Illusions of Renaissance Art
An illusion is an image or trick that causes a person to perceive something which is not there.
[van Hoogstraaten's Peepshow Box]
[Pozzo's Church of St. Ignazio]
Brunelleschi's Peepshow (No, it's not what you think!)
Filippo Brunelleschi used his training as a gold smith
to apply a silver background on a painted panel, allowing the color of the sky and
passing clouds to become part of the painting as seen by the viewer. This was an attempt
at a perspective painting and interactive art. The panel was constructed with a hole at the
vanishing point. The reflection of the image was viewed in a mirror through the hole,
giving an illusion of depth.
van Hoogstraten's Peepshow Box
Samuel van Hoogstraten, a "Trompe l' oeil" artist, expanded upon Brunelleschi's
peepshow and created a series of peepshow boxes. The boxes were constructed of wood with one side
missing to allow light to enter. Small holes were made to view the panels. "Real space"
"painted space" because the viewer's line of sight was limited and opposite
the vanishing point. As demonstrated by the dog, images had to be distorted on different panels to maintain
the illusion of depth.
An anamorphic image is a distorted image that only looks right when viewed from a specfifc
angle or with the use of a device. Anamorphic images which had spiritual or
religious meanings were often "hidden" in paintings.

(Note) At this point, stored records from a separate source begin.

(* ===== verification/Schema.v ===== *)
(** * Schemas: schema/types.go and the non-validating methods of
      schema/schema.go

    The Go interface [Schema] is the inductive type of its twelve
    implementations.  A slice of schemas is a list (every constructor of the
    package makes a non-nil slice), a field of interface or pointer type is an
    option, and the two maps of an object schema are [gomap]s. *)

From S2P Require Import Prelude GoMap Strconv Values.
From stdpp Require Import options.

Record SchemaMixin := mkMixin { mixin_name : string; mixin_description : string }.

#[local] Unset Elimination Schemes.

Inductive Schema : Type :=
  | AnySchema (mixin : SchemaMixin)
  | NullSchema (mixin : SchemaMixin)
  | BoolSchema (mixin : SchemaMixin)
  | NumberSchema (mixin : SchemaMixin) (Minimum Maximum : option float64)
      (ExclusiveMinimum ExclusiveMaximum : option bool)
  | IntegerSchema (mixin : SchemaMixin) (Minimum Maximum : option Z)
      (ExclusiveMinimum ExclusiveMaximum : option bool)
  | StringSchema (mixin : SchemaMixin) (MaxLength MinLength : option Z)
  | AnyOfSchema (mixin : SchemaMixin) (Choices : list Schema)
  | AllOfSchema (mixin : SchemaMixin) (Choices : list Schema)
  | NotSchema (mixin : SchemaMixin) (Child : option Schema)
  | ListSchema (mixin : SchemaMixin) (Item : option Schema) (MinItems MaxItems : option Z)
  | TupleSchema (mixin : SchemaMixin) (Children : list Schema) (AdditionalSchema : option Schema)
  | ObjectSchema (mixin : SchemaMixin) (Properties : gomap Schema) (Requires : gomap bool)
      (AdditionalProperties : option Schema)
  | MethodSchema (mixin : SchemaMixin) (Params : list Schema) (Returns : option Schema)
      (AdditionalSchema : option Schema).

#[local] Set Elimination Schemes.

(** A predicate on the schema behind a possibly nil interface value. *)
Definition opt_pred {A} (P : A → Prop) (o : option A) : Prop :=
  match o with None => True | Some x => P x end.

Section Schema_ind.
Variable P : Schema → Prop.
Hypothesis Hany : ∀ m, P (AnySchema m).
Hypothesis Hnull : ∀ m, P (NullSchema m).
Hypothesis Hbool : ∀ m, P (BoolSchema m).
Hypothesis Hnumber : ∀ m lo hi xlo xhi, P (NumberSchema m lo hi xlo xhi).
Hypothesis Hinteger : ∀ m lo hi xlo xhi, P (IntegerSchema m lo hi xlo xhi).
Hypothesis Hstring : ∀ m mx mn, P (StringSchema m mx mn).
Hypothesis HanyOf : ∀ m cs, Forall P cs → P (AnyOfSchema m cs).
Hypothesis HallOf : ∀ m cs, Forall P cs → P (AllOfSchema m cs).
Hypothesis Hnot : ∀ m c, opt_pred P c → P (NotSchema m c).
Hypothesis Hlist : ∀ m it mn mx, opt_pred P it → P (ListSchema m it mn mx).
Hypothesis Htuple : ∀ m cs add, Forall P cs → opt_pred P add → P (TupleSchema m cs add).
Hypothesis Hobject : ∀ m props reqs add,
  Forall (λ kv, P kv.2) props → opt_pred P add → P (ObjectSchema m props reqs add).
Hypothesis Hmethod : ∀ m ps ret add,
  Forall P ps → opt_pred P ret → opt_pred P add → P (MethodSchema m ps ret add).

Fixpoint Schema_ind (s : Schema) : P s :=
  let list_ind := fix list_ind (l : list Schema) : Forall P l :=
    match l with
    | [] => Forall_nil_2 _
    | s :: l => Forall_cons_2 _ s l (Schema_ind s) (list_ind l)
    end in
  let opt_ind (o : option Schema) : opt_pred P o :=
    match o with None => I | Some s => Schema_ind s end in
  match s with
  | AnySchema m => Hany m
  | NullSchema m => Hnull m
  | BoolSchema m => Hbool m
  | NumberSchema m lo hi xlo xhi => Hnumber m lo hi xlo xhi
  | IntegerSchema m lo hi xlo xhi => Hinteger m lo hi xlo xhi
  | StringSchema m mx mn => Hstring m mx mn
  | AnyOfSchema m cs => HanyOf m cs (list_ind cs)
  | AllOfSchema m cs => HallOf m cs (list_ind cs)
  | NotSchema m c => Hnot m c (opt_ind c)
  | ListSchema m it mn mx => Hlist m it mn mx (opt_ind it)
  | TupleSchema m cs add => Htuple m cs add (list_ind cs) (opt_ind add)
  | ObjectSchema m props reqs add => Hobject m props reqs add
      ((fix map_ind (l : gomap Schema) : Forall (λ kv, P kv.2) l :=
        match l with
        | [] => Forall_nil_2 _
        | kv :: l => Forall_cons_2 _ kv l (Schema_ind kv.2) (map_ind l)
        end) props) (opt_ind add)
  | MethodSchema m ps ret add => Hmethod m ps ret add (list_ind ps) (opt_ind ret) (opt_ind add)
  end.
End Schema_ind.

(** ** SchemaMixin *)

Definition Schema_mixin (s : Schema) : SchemaMixin :=
  match s with
  | AnySchema m | NullSchema m | BoolSchema m
  | NumberSchema m _ _ _ _ | IntegerSchema m _ _ _ _ | StringSchema m _ _
  | AnyOfSchema m _ | AllOfSchema m _ | NotSchema m _ | ListSchema m _ _ _
  | TupleSchema m _ _ | ObjectSchema m _ _ _ | MethodSchema m _ _ _ => m
  end.

Definition with_mixin (s : Schema) (m : SchemaMixin) : Schema :=
  match s with
  | AnySchema _ => AnySchema m
  | NullSchema _ => NullSchema m
  | BoolSchema _ => BoolSchema m
  | NumberSchema _ lo hi xlo xhi => NumberSchema m lo hi xlo xhi
  | IntegerSchema _ lo hi xlo xhi => IntegerSchema m lo hi xlo xhi
  | StringSchema _ mx mn => StringSchema m mx mn
  | AnyOfSchema _ cs => AnyOfSchema m cs
  | AllOfSchema _ cs => AllOfSchema m cs
  | NotSchema _ c => NotSchema m c
  | ListSchema _ it mn mx => ListSchema m it mn mx
  | TupleSchema _ cs add => TupleSchema m cs add
  | ObjectSchema _ props reqs add => ObjectSchema m props reqs add
  | MethodSchema _ ps ret add => MethodSchema m ps ret add
  end.

Definition SetName (name : string) (s : Schema) : Schema :=
  with_mixin s (mkMixin name (mixin_description (Schema_mixin s))).

Definition GetName (s : Schema) : string := mixin_name (Schema_mixin s).

Definition SetDescription (desc : string) (s : Schema) : Schema :=
  with_mixin s (mkMixin (mixin_name (Schema_mixin s)) desc).

Definition GetDescription (s : Schema) : string := mixin_description (Schema_mixin s).

Definition rebuildType (m : SchemaMixin) (nType : string) : gomap any :=
  let tp := [("type", AString nType)] in
  let tp := if bool_decide (mixin_name m = "") then tp
            else map_set "name" (AString (mixin_name m)) tp in
  if bool_decide (mixin_description m = "") then tp
  else map_set "description" (AString (mixin_description m)) tp.

(** ** Constructors *)

Definition mixin0 : SchemaMixin := mkMixin "" "".

Definition NewNumberSchema : Schema := NumberSchema mixin0 None None None None.
Definition NewIntegerSchema : Schema := IntegerSchema mixin0 None None None None.
Definition NewStringSchema : Schema := StringSchema mixin0 None None.
Definition NewAnyOfSchema : Schema := AnyOfSchema mixin0 [].
Definition NewAllOfSchema : Schema := AllOfSchema mixin0 [].
Definition NewNotSchema : Schema := NotSchema mixin0 None.
Definition NewListSchema : Schema := ListSchema mixin0 None None None.
Definition NewTupleSchema : Schema := TupleSchema mixin0 [] None.
Definition NewMethodSchema : Schema := MethodSchema mixin0 [] None None.
Definition NewObjectSchema : Schema := ObjectSchema mixin0 [] [] None.

(** ** Type *)

Definition Type_ (s : Schema) : string :=
  match s with
  | AnySchema _ => "any"
  | NullSchema _ => "null"
  | BoolSchema _ => "bool"
  | NumberSchema _ _ _ _ _ => "number"
  | IntegerSchema _ _ _ _ _ => "integer"
  | StringSchema _ _ _ => "string"
  | AnyOfSchema _ _ => "anyOf"
  | AllOfSchema _ _ => "allOf"
  | NotSchema _ _ => "not"
  | ListSchema _ _ _ _ => "list"
  | TupleSchema _ _ _ => "list"
  | ObjectSchema _ _ _ _ => "object"
  | MethodSchema _ _ _ _ => "method"
  end.


(** ** Equal *)

Definition PointerEqual {T} (eqb : T → T → bool) (p1 p2 : option T) : bool :=
  match p1, p2 with
  | Some x1, Some x2 => eqb x1 x2
  | None, None => true
  | _, _ => false
  end.

Section map_equal.
Context {T : Type} (eqb : T → T → bool).

(** The loop over the first map of SchemaMapEqual and SchemaMapValueEqual. *)
Fixpoint map_equal_loop (m1 m2 : gomap T) : bool :=
  match m1 with
  | [] => true
  | (key, elem1) :: m1 =>
      match map_get key m2 with
      | None => false
      | Some elem2 => if eqb elem1 elem2 then map_equal_loop m1 m2 else false
      end
  end.

Definition map_equal (m1 m2 : gomap T) : bool :=
  if negb (length m1 =? length m2)%nat then false else map_equal_loop m1 m2.
End map_equal.

Definition SchemaMapValueEqual (m1 m2 : gomap bool) : bool := map_equal Bool.eqb m1 m2.

Definition mixin_equal (m1 m2 : SchemaMixin) : bool :=
  bool_decide (mixin_name m1 = mixin_name m2) &&
  bool_decide (mixin_description m1 = mixin_description m2).

Section equal.
Context (Equal : Schema → Schema → bool).

Definition SubSchemaEqual (s1 s2 : option Schema) : bool := PointerEqual Equal s1 s2.

(** The loop of SchemaListEqual; after the comparison of the lengths
    [l2[i]] is in range. *)
Fixpoint SchemaListEqual_loop (l1 l2 : list Schema) : bool :=
  match l1, l2 with
  | elem :: l1, elem2 :: l2 => if Equal elem elem2 then SchemaListEqual_loop l1 l2 else false
  | _, _ => true
  end.

Definition SchemaListEqual (l1 l2 : list Schema) : bool :=
  if negb (length l1 =? length l2)%nat then false else SchemaListEqual_loop l1 l2.

Definition SchemaMapEqual (m1 m2 : gomap Schema) : bool := map_equal Equal m1 m2.

(** The method of each type: [other] is compared after a check of its dynamic
    type. *)

Definition AnySchema_Equal (m1 : SchemaMixin) (other : Schema) : bool :=
  match other with AnySchema m2 => mixin_equal m1 m2 | _ => false end.

Definition NullSchema_Equal (m1 : SchemaMixin) (other : Schema) : bool :=
  match other with NullSchema m2 => mixin_equal m1 m2 | _ => false end.

Definition BoolSchema_Equal (m1 : SchemaMixin) (other : Schema) : bool :=
  match other with BoolSchema m2 => mixin_equal m1 m2 | _ => false end.

Definition NumberSchema_Equal (m1 : SchemaMixin) (lo1 hi1 : option float64) (xlo1 xhi1 : option bool)
    (other : Schema) : bool :=
  match other with
  | NumberSchema m2 lo2 hi2 xlo2 xhi2 =>
      mixin_equal m1 m2 && PointerEqual float_eqb hi1 hi2 && PointerEqual float_eqb lo1 lo2 &&
      PointerEqual Bool.eqb xhi1 xhi2 && PointerEqual Bool.eqb xlo1 xlo2
  | _ => false
  end.

Definition IntegerSchema_Equal (m1 : SchemaMixin) (lo1 hi1 : option Z) (xlo1 xhi1 : option bool)
    (other : Schema) : bool :=
  match other with
  | IntegerSchema m2 lo2 hi2 xlo2 xhi2 =>
      mixin_equal m1 m2 && PointerEqual Z.eqb hi1 hi2 && PointerEqual Z.eqb lo1 lo2 &&
      PointerEqual Bool.eqb xhi1 xhi2 && PointerEqual Bool.eqb xlo1 xlo2
  | _ => false
  end.

Definition StringSchema_Equal (m1 : SchemaMixin) (mx1 mn1 : option Z) (other : Schema) : bool :=
  match other with
  | StringSchema m2 mx2 mn2 =>
      mixin_equal m1 m2 && PointerEqual Z.eqb mx1 mx2 && PointerEqual Z.eqb mn1 mn2
  | _ => false
  end.

Definition AnyOfSchema_Equal (m1 : SchemaMixin) (cs1 : list Schema) (other : Schema) : bool :=
  match other with
  | AnyOfSchema m2 cs2 => mixin_equal m1 m2 && SchemaListEqual cs1 cs2
  | _ => false
  end.

Definition AllOfSchema_Equal (m1 : SchemaMixin) (cs1 : list Schema) (other : Schema) : bool :=
  match other with
  | AllOfSchema m2 cs2 => mixin_equal m1 m2 && SchemaListEqual cs1 cs2
  | _ => false
  end.

Definition NotSchema_Equal (m1 : SchemaMixin) (c1 : option Schema) (other : Schema) : bool :=
  match other with
  | NotSchema m2 c2 => mixin_equal m1 m2 && SubSchemaEqual c1 c2
  | _ => false
  end.

Definition ListSchema_Equal (m1 : SchemaMixin) (it1 : option Schema) (mn1 mx1 : option Z)
    (other : Schema) : bool :=
  match other with
  | ListSchema m2 it2 mn2 mx2 =>
      mixin_equal m1 m2 && PointerEqual Z.eqb mx1 mx2 && PointerEqual Z.eqb mn1 mn2 &&
      SubSchemaEqual it1 it2
  | _ => false
  end.

Definition TupleSchema_Equal (m1 : SchemaMixin) (cs1 : list Schema) (add1 : option Schema)
    (other : Schema) : bool :=
  match other with
  | TupleSchema m2 cs2 add2 =>
      mixin_equal m1 m2 && SubSchemaEqual add1 add2 && SchemaListEqual cs1 cs2
  | _ => false
  end.

Definition MethodSchema_Equal (m1 : SchemaMixin) (ps1 : list Schema) (ret1 add1 : option Schema)
    (other : Schema) : bool :=
  match other with
  | MethodSchema m2 ps2 ret2 add2 =>
      mixin_equal m1 m2 && SubSchemaEqual add1 add2 && SchemaListEqual ps1 ps2 &&
      SubSchemaEqual ret1 ret2
  | _ => false
  end.

Definition ObjectSchema_Equal (m1 : SchemaMixin) (props1 : gomap Schema) (reqs1 : gomap bool)
    (add1 : option Schema) (other : Schema) : bool :=
  match other with
  | ObjectSchema m2 props2 reqs2 add2 =>
      mixin_equal m1 m2 && SchemaMapEqual props1 props2 && SchemaMapValueEqual reqs1 reqs2 &&
      SubSchemaEqual add1 add2
  | _ => false
  end.
End equal.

Anamorphic images were the ancestors
of "curvilinear" pictures, which are distorted around a cylinder and can only be properly
seen in a mirrored cylinder.
Pozzo's Church of St. Ignazio
The dome and vault of the Church of St. Ignazio, painted by Andrea Pozzo,
represented the pinnacle of illusion.
Due to complaints
of blocked light by neighboring monks, Pozzo was commisioned to paint the inside of a dome instead
of constructing one. However, because it was flat, there was only one spot where the illusion was
perfect and the dome looked real. The vault, or main ceiling of the church, was also painted by
Pozzo. It was painted with a single vanishing point in the center of the ceiling, where the Son of God
and the heavens reside. This has the effect of drawing a person's vision from the active surroundings
to Jesus, the central focus of the piece. Once again, the perspective was so precise that the Vault was
meant to be viewed from a single spot. When positioned at that spot, the ceiling appeared to dissolve
away and the church walls seemed to literally stretch into heaven. However, if viewed from a different
spot, the picture seemed impossible; pillars appear to stretch at odd angles, people are leaning off
edges at impossible postures, and figures appeared distorted. To mark where the dome and vault were
to be viewed, two gold discs were installed on the floor at the proper points.